Its emergency vehicle equipment included a roof-mounted light bar with 3,600 light elements, side alley lights, blue and white strobing LEDs in the grille and blue flashing LEDs along the side of the car, blue and red flashing LED lights in the rear light clusters.

== Worldwide sales ==
Total sales do not include years 2007 and 2008.

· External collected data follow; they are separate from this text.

(* ===== verification/KernelCLIProps.v ===== *)
(** * The command-line kernel computes the GHZ state

    What the arguments mean, what is printed for every accepted command line,
    and the exit status for all of them. *)

From Stdlib Require Import ZArith Lia ZifyBool Ascii String.
From stdpp Require Import base list numbers strings.
From S2P Require Import Prelude.
From S2P Require Import Sys.
From S2P Require Import Float64.
From S2P Require Import Kernel.
From S2P Require Import KernelSpec.
From S2P Require Import GHZ.
From S2P Require Import Outcome.
From S2P Require Import CString.
From S2P Require Import Console.
From S2P Require Import Numerals.
From S2P Require Import KernelCLI.
Open Scope Z_scope.

(** ** Arguments *)

(** What a size may be: blanks, an optional plus and a decimal below [2^64]. *)
Definition size_text (text : string) (v : Z) : Prop :=
  ∃ s, s ≠ Minus ∧ reads_as false text s v ∧ v <= UINT64_MAX.

(** What a seed may be: blanks, an optional sign and a decimal, octal or
    hexadecimal numeral below [2^64]; a minus negates it modulo [2^64]. *)
Definition seed_text (text : string) (v : Z) : Prop :=
  ∃ s w, reads_as true text s w ∧ w <= UINT64_MAX ∧ v = if is_minus s then u64 (- w) else w.

Lemma parse_size_gives text label v : size_text text v → gives (parse_size text label) [] v.
Proof.
  intros (s & Hs & Hr & Hv). unfold parse_size. rewrite (reads_minus _ _ _ _ Hr), (strtoull_reads _ _ _ _ Hr).
  unfold whole_result. rewrite (proj2 (Z.leb_le _ _) Hv). by destruct s.
Qed.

| Year | 2009 | 2010 | 2011 | 2012 | 2013 | 2014 | 2015 | 2016 | Total |
| Units sold | 30,906 | 34,368 | 30,646 | 34,693 | 47,391 | 48,375 | 35,675 | 36,544 | 202,678 |

==Awards==
- The concept C-XF was awarded 2007 North American Production Preview Vehicle of the Year award.
- What Diesel? magazine awarded the XF both the Car of the Year and Best Executive Car awards in 2008.
- In 2009, What Diesel? magazine, for the second year running, awarded the XF both the Car of the Year and Best Executive Car awards.
- The XF won the What Car? Best Executive Car category again in 2009,
- The XF won the What Car? Best Executive Car award for the third time in 2010.
- For the fourth successive year, the XF won the What Car? Best Executive Car award in 2011.
- In August 2011, the XF was awarded Car of the Decade by Auto Express.
- In November 2016, the XF was awarded Best Saloon by Golden Steering Wheel Awards.